No, I never bought into that stuff. The perfect woman, the one I would marry, would be completely open about sexuality, however hers presented itself.


----------



## Windswept Sky (Jul 19, 2010)

It's honestly a bit scary to me how open people can be about sex. Especially on a public forum on the internet!

But, more power to you! It must be great to live without fear or embarrassment roud:

Rape fantasies, now there's some scary stuff. I don't have that tendency, thank god. I wonder if people who do actually tend to get taken advantage of in real life. That would be sad and really messed up. :sad:


----------



## rowingineden (Jun 23, 2010)

Windswept Sky said:


> It's honestly a bit scary to me how open people can be about sex. Especially on a public forum on the internet!
> 
> But, more power to you! It must be great to live without fear or embarrassment roud:
> 
> Rape fantasies, now there's some scary stuff. I don't have that tendency, thank god. I wonder if people who do actually tend to get taken advantage of in real life. That would be sad and really messed up. :sad:


In my experience, they tend to take advantage of others by using them to play out this drama in their mind of them being the victim and their chosen partner being a predator. :dry: My ex frequently exlaimed, "You're abusing me!" I was not, of course.


----------



## whiterwair (May 29, 2010)

Windswept Sky said:


> It's honestly a bit scary to me how open people can be about sex. Especially on a public forum on the internet!


When I was just becoming sexually active, I started taking Depo. And I hated it so much. And then I took the pill, and hated that. I hate condoms with a passion, and did not/do not want a baby with someone I'm not absolutely sure about, so I was in a predicament. I researched frenetically on the internet and in books all about the female body and pregnancy and all that, and in doing so I came across some sites where people talked explicitly about their sexual encounter(s), in hopes to find out what their chances of pregnancy were. I was so sex-pregnancy oriented for such a long time, that the subject just became pretty natural for me to talk about.


----------



## OmarFW (Apr 8, 2010)

Windswept Sky said:


> It's honestly a bit scary to me how open people can be about sex. Especially on a public forum on the internet!
> 
> But, more power to you! It must be great to live without fear or embarrassment roud:


sex is only as big of a deal as you make it.

it is an action, like jumping, running, eating talking etc. it is just a glorified action that people try to make seem like it is deserves to be put on a pedastal, but really it is just an action.

you can involve love with sex and only then does it really have any significance, but you can involve love with any positive action that involves another person.

I choose to view sex how I want to view it, not how other people want me to view it. and I choose to not see it as such a big deal.


----------



## whiterwair (May 29, 2010)

Omar's right. It's an action, a very fundamental one at that.

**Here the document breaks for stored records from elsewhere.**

(* ===== verification/FatVfs.v ===== *)
(** * FAT32 under the virtual file system (fs/fat32/fat32.c)

    The callbacks of fat32_vfs_ops, as operations on the state of the virtual file system
    whose world holds the mounted volumes, the file handles and the pages. A pointer to a
    volume or a handle is the address of its page; following one that points to nothing
    gives no result. *)
From S2P Require Import Prelude Memory PageAlloc Ring Chain Block VfsBase Fat FatName FatDir VfsPath Vfs VfsOps.

Definition VMM_KERNEL_PHYS_MAP : Z := 0xFFFF800000000000.

(** [fat32_file_t], less the members that are only cleared. *)
Record fat32_file := mk_ffile {
  ff_fs : Z; ff_entry : list Z; ff_first_cluster : Z; ff_current_cluster : Z; ff_is_dir : bool;
}.
Definition ff_set_entry (e : list Z) (f : fat32_file) : fat32_file :=
  mk_ffile (ff_fs f) e (ff_first_cluster f) (ff_current_cluster f) (ff_is_dir f).

(** The volumes, the handles and the devices by address, and the page allocator. *)
Record fat_world (D P : Type) := mk_world {
  w_volumes : Z -> option (fat32_fs D);
  w_handles : Z -> option fat32_file;
  w_devices : Z -> D;
  w_pages : P;
}.
Arguments mk_world {D P}.
Arguments w_volumes {D P}.
Arguments w_handles {D P}.
Arguments w_devices {D P}.
Arguments w_pages {D P}.

(** A zero byte ends a C string. *)
Fixpoint cstr (l : list Z) : list Z :=
  match l with
  | [] => []
  | c :: l' => if c =? 0 then [] else c :: cstr l'
  end.
(** "." or ".." *)
Definition is_dots (name : list Z) : bool :=
  (nth 0 name 0 =? DOT) && ((nth 1 name 0 =? 0) || ((nth 1 name 0 =? DOT) && (nth 2 name 0 =? 0))).
Definition entry_type (e : list Z) : vfs_node_type := if has_attr e FAT32_ATTR_DIRECTORY then VFS_NODE_DIRECTORY else VFS_NODE_FILE.
Definition entry_permissions (e : list Z) : Z :=
  let p := Z.lor (Z.lor VFS_S_IRUSR VFS_S_IRGRP) VFS_S_IROTH in
  let p := if has_attr e FAT32_ATTR_READ_ONLY then p else Z.lor p (Z.lor (Z.lor VFS_S_IWUSR VFS_S_IWGRP) VFS_S_IWOTH) in
  if has_attr e FAT32_ATTR_DIRECTORY then Z.lor p (Z.lor (Z.lor VFS_S_IXUSR VFS_S_IXGRP) VFS_S_IXOTH) else p.
Definition root_permissions : Z :=
  Z.lor (Z.lor (Z.lor (Z.lor (Z.lor (Z.lor VFS_S_IRUSR VFS_S_IWUSR) VFS_S_IXUSR) VFS_S_IRGRP) VFS_S_IXGRP) VFS_S_IROTH) VFS_S_IXOTH.

Section FatVfs.
Context {D P : Type} `{BlockDevice D} `{PageAllocator P}.
Abbreviation world := (fat_world D P).
Implicit Types v : vfs world.
Implicit Types fs : fat32_fs D.

Definition set_volume (a : Z) (fs : option (fat32_fs D)) (w : world) : world :=
  mk_world (upd (w_volumes w) a fs) (w_handles w) (w_devices w) (w_pages w).
Definition set_handle (a : Z) (f : option fat32_file) (w : world) : world :=
  mk_world (w_volumes w) (upd (w_handles w) a f) (w_devices w) (w_pages w).
Definition set_device (a : Z) (d : D) (w : world) : world := mk_world (w_volumes w) (w_handles w) (upd (w_devices w) a d) (w_pages w).
Definition set_wpages (p : P) (w : world) : world := mk_world (w_volumes w) (w_handles w) (w_devices w) p.
Definition in_world (f : world -> world) v : vfs world := put_world (f (v_world v)) v.

(** An operation on the volume at an address. *)
Definition on_volume {A} (a : Z) (f : fat32_fs D -> option (fat32_fs D * A)) : M world A := fun v =>
  fs ← w_volumes (v_world v) a;
  '(fs, r) ← f fs;
  Some (in_world (set_volume a (Some fs)) v, r).
Definition handle_at (a : Z) : M world fat32_file := fun v => f ← w_handles (v_world v) a; Some (v, f).
(** [pmm_alloc_page], [pmm_free_page] *)
Definition alloc_page : M world Z := fun v =>
  let '(a, p) := pa_alloc 1 (w_pages (v_world v)) in Some (in_world (set_wpages p) v, a).
Definition free_page (a : Z) : M world unit := modify (in_world (fun w => set_wpages (pa_free a 1 (w_pages w)) w)).

(** The volume of a node's mount. *)
Definition mount_volume v (node : nat) : Z := match n_mount (node_at v node) with Some i => m_fs_data (mount_at v i) | None => 0 end.

Definition fat32_vfs_open (node : nat) (flags : Z) : M world Z :=
  a ← gets (fun v => mount_volume v node);
  on_volume a (fun fs => Some (fs, if fs_readonly fs && flag flags (Z.lor VFS_O_WRONLY VFS_O_RDWR) then VFS_ERR_ROFS else VFS_OK)).
Definition fat32_vfs_close (node : nat) : M world Z :=
  n ← gets (fun v => node_at v node);
  match n_mount n with
  | Some i =>
      if n_dirty n then
        a ← gets (fun v => m_fs_data (mount_at v i));
        on_volume a (fun fs => Some (fat32_sync fs));;
        mret VFS_OK
      else mret VFS_OK
  | None => mret VFS_OK
  end.
Definition fat32_vfs_read (node : nat) (size offset : Z) : M world (Z * list Z) :=
  a ← gets (fun v => n_fs_data (node_at v node));
  if a =? 0 then mret (VFS_ERR_INVAL, [])
  else
    file ← handle_at a;
    on_volume (ff_fs file) (fun fs => '(fs, r, data) ← fat32_read_file (ff_entry file) offset size fs; Some (fs, (r, data))).
Definition fat32_vfs_write (node : nat) (buf : list Z) (offset : Z) : M world Z :=
  a ← gets (fun v => n_fs_data (node_at v node));
  if a =? 0 then mret VFS_ERR_INVAL
  else
    file ← handle_at a;
    '(entry, r) ← on_volume (ff_fs file) (fun fs => '(fs, e, r) ← fat32_write_file (ff_entry file) buf offset fs; Some (fs, (e, r)));
    modify (in_world (set_handle a (Some (ff_set_entry entry file))));;
    (if 0 <? r then modify (fun v => set_node node (node_set_dirty true (node_set_size (de_file_size entry) (node_at v node))) v) else mret tt);;
    mret r.

(** [do ... while (1)]: the entry at [index] or behind it that is not "." or "..". *)
Definition readdir_round (cluster : Z) (s : fat32_fs D * Z) : (fat32_fs D * Z) + option (fat32_fs D * option (list Z)) :=
  let '(fs, index) := s in
  match fat32_read_dir_entry cluster index fs with
  | None => inr None
  | Some (fs, r, hit) =>
      match hit with
      | Some e => if negb (r =? 0) then inr (Some (fs, None))
                  else if is_dots (fat32_format_short_name e) then inl (fs, u32 (index + 1)) else inr (Some (fs, Some e))
      | None => inr (Some (fs, None))
      end
  end.
Definition fat32_vfs_readdir (dir : nat) (index : Z) : M world (option vfs_dirent) :=
  n ← gets (fun v => node_at v dir);
  if negb (bool_decide (n_type n = VFS_NODE_DIRECTORY)) || (n_fs_data n =? 0) then mret None
  else
    file ← handle_at (n_fs_data n);
    entry ← on_volume (ff_fs file) (fun fs => r ← loop (readdir_round (ff_first_cluster file)) (fs, index); r);
    mret ((fun e => mk_dirent (fat32_entry_cluster e) (entry_type e) (take (Z.to_nat VFS_NAME_MAX) (cstr (fat32_format_short_name e)))) <$> entry).

(** The node and the handle of an entry. *)
Definition node_of_entry (e : list Z) (mount : option nat) (dir : nat) (handle : Z) : vfs_node :=
  mk_node (take (Z.to_nat VFS_NAME_MAX) (cstr (fat32_format_short_name e))) (entry_type e) (entry_permissions e) 0 0 (fat32_entry_cluster e)
    (de_file_size e) 0 0 0 0 mount (Some dir) handle 1 false.
Definition handle_of_entry (fs : Z) (e : list Z) : fat32_file :=
  mk_ffile fs e (fat32_entry_cluster e) (fat32_entry_cluster e) (has_attr e FAT32_ATTR_DIRECTORY).
Definition fat32_vfs_finddir (dir : nat) (name : list Z) : M world (option nat) :=
  n ← gets (fun v => node_at v dir);
  if negb (bool_decide (n_type n = VFS_NODE_DIRECTORY)) || (n_fs_data n =? 0) then mret None
  else
    file ← handle_at (n_fs_data n);
    hit ← on_volume (ff_fs file) (fun fs => '(fs, r, hit) ← fat32_find_entry_in_dir (ff_first_cluster file) name fs;
                                            Some (fs, if negb (r =? 0) then None else fst <$> hit));
    match hit with
    | None => mret None
    | Some e =>
        node ← vfs_alloc_node;
        match node with
        | None => mret None
        | Some i =>
            page ← alloc_page;
            if page =? 0 then vfs_free_node i;; mret None
            else
              modify (in_world (set_handle (page + VMM_KERNEL_PHYS_MAP) (Some (handle_of_entry (ff_fs file) e))));;
              modify (set_node i (node_of_entry e (n_mount n) dir (page + VMM_KERNEL_PHYS_MAP)));;
              mret (Some i)
        end
    end.
Definition fat32_vfs_stat (node : nat) : M world (Z * vfs_stat_t) :=
  n ← gets (fun v => node_at v node);
  (** The size of a cluster when the node has a handle. *)
  blksize ← (if n_fs_data n =? 0 then mret 512
             else file ← handle_at (n_fs_data n); on_volume (ff_fs file) (fun fs => Some (fs, bytes_per_cluster fs)));
  mret (VFS_OK, mk_stat (n_inode n) (n_permissions n) 1 0 0 (n_size n) blksize (u64 (n_size n + 511) / 512) (n_atime n) (n_mtime n) (n_ctime n) (n_type n)).

(** The handle of a directory to change, [None] for the error return. *)
Definition parent_handle (parent : nat) : M world (option fat32_file) :=
  n ← gets (fun v => node_at v parent);
  if negb (bool_decide (n_type n = VFS_NODE_DIRECTORY)) || (n_fs_data n =? 0) then mret None
  else file ← handle_at (n_fs_data n); mret (Some file).
Definition create_with (attr : Z) (parent : nat) (name : list Z) : M world Z :=
  file ← parent_handle parent;
  match file with
  | None => mret VFS_ERR_INVAL
  | Some file => on_volume (ff_fs file) (fun fs => '(fs, r, _) ← fat32_create_entry (ff_first_cluster file) name attr fs; Some (fs, r))
  end.
Definition fat32_vfs_mkdir (parent : nat) (name : list Z) (permissions : Z) : M world Z := create_with FAT32_ATTR_DIRECTORY parent name.
Definition fat32_vfs_create (parent : nat) (name : list Z) (permissions : Z) : M world Z := create_with FAT32_ATTR_ARCHIVE parent name.
Definition fat32_vfs_unlink (parent : nat) (name : list Z) : M world Z :=
  file ← parent_handle parent;
  match file with
  | None => mret VFS_ERR_INVAL
  | Some file => on_volume (ff_fs file) (fat32_delete_entry (ff_first_cluster file) name)
  end.

(** Unmounting a volume: its device is left to its address. *)
Definition unmount_volume (a device : Z) : M world Z := fun v =>
  let w := v_world v in
  fs ← w_volumes w a;
  let '(fs, p, r) := fat32_unmount fs (w_pages w) in
  Some (in_world (fun w => set_wpages p (set_device device (fs_dev fs) (set_volume a None w))) v, r).
Definition root_handle (fs : Z) (root : Z) : fat32_file :=
  mk_ffile fs (fat32_entry_set_cluster root (splice 11 [FAT32_ATTR_DIRECTORY] (repeat 0 32))) root root true.
Definition fat32_vfs_mount (mount : nat) (device : Z) : M world Z :=
  if device =? 0 then mret VFS_ERR_INVAL
  else
    mounted ← (fun v => let '(r, p) := fat32_mount (w_devices (v_world v) device) (w_pages (v_world v)) in Some (in_world (set_wpages p) v, r));
    match mounted with
    | None => mret VFS_ERR_IO
    | Some fs =>
        let a := fs_phys fs + VMM_KERNEL_PHYS_MAP in
        modify (in_world (set_volume a (Some fs)));;
        modify (fun v => set_mount mount (mount_set_fs_data a (mount_at v mount)) v);;
        root ← vfs_alloc_node;
        match root with
        | None => unmount_volume a device;; mret VFS_ERR_NOMEM
        | Some i =>
            page ← alloc_page;
            if page =? 0 then vfs_free_node i;; unmount_volume a device;; mret VFS_ERR_NOMEM
            else
              let h := page + VMM_KERNEL_PHYS_MAP in
              modify (in_world (set_handle h (Some (root_handle a (root_cluster fs)))));;
              modify (set_node i (mk_node [slash] VFS_NODE_DIRECTORY root_permissions 0 0 (root_cluster fs) 0 0 0 0 0 (Some mount) None h 1 false));;
              modify (fun v => set_mount mount (mount_set_root (Some i) (mount_at v mount)) v);;
              mret VFS_OK
        end
    end.
Definition fat32_vfs_unmount (mount : nat) : M world Z :=
  m ← gets (fun v => mount_at v mount);
  if m_fs_data m =? 0 then mret VFS_ERR_INVAL
  else
    (match m_root m with
     | None => mret tt
     | Some i =>
         h ← gets (fun v => n_fs_data (node_at v i));
         (if negb (h =? 0) then free_page (h - VMM_KERNEL_PHYS_MAP) else mret tt);;
         vfs_free_node i;;
         modify (fun v => set_mount mount (mount_set_root None (mount_at v mount)) v)
     end);;
    r ← unmount_volume (m_fs_data m) (m_device m);
    modify (fun v => set_mount mount (mount_set_fs_data 0 (mount_at v mount)) v);;
    mret r.

(** The table [fat32_vfs_ops] and its address. *)
Definition FAT32_OPS : Z := 0x1000.
Definition fat32_vfs_ops : vfs_ops world :=
  mk_ops world (Some fat32_vfs_open) (Some fat32_vfs_close) (Some fat32_vfs_read) (Some fat32_vfs_write) None None
    (Some fat32_vfs_readdir) (Some fat32_vfs_finddir) (Some fat32_vfs_mkdir) None (Some fat32_vfs_create) (Some fat32_vfs_unlink) None
    (Some fat32_vfs_stat) (Some fat32_vfs_mount) (Some fat32_vfs_unmount).
Definition fat32_ops_at (a : Z) : vfs_ops world := if a =? FAT32_OPS then fat32_vfs_ops else no_ops.
(** "fat32" *)
Definition fat32_init : M world Z := vfs_register_fs (Some [102; 97; 116; 51; 50]) FAT32_OPS.
End FatVfs.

But society plays on our minds so much all the time in every aspect imaginable, that it's not hard to understand why people are more conservative in talking about it.


----------



## faeriegal713 (Sep 29, 2009)

I have to admit, most of my experiences with sex were just enough to make me want more, but never actually getting more. I've only had two partners, the first we lost our virginity together and the second was better but... inattentive.

I know I've had a relatively high sex drive, at least in hind sight, which could have been influenced by some of my reading material I found at 11, but that's something else entirely. Although that maybe would fit in here since I've read quite explicit scenes, including rape scenes since around 11 or 12 when I started wandering around my mother's book shelf and found several series in the historical fiction genre. Funny enough, my mum knew what I was reading, but she didn't stop or censor me. We just had a few discussions about sex in general.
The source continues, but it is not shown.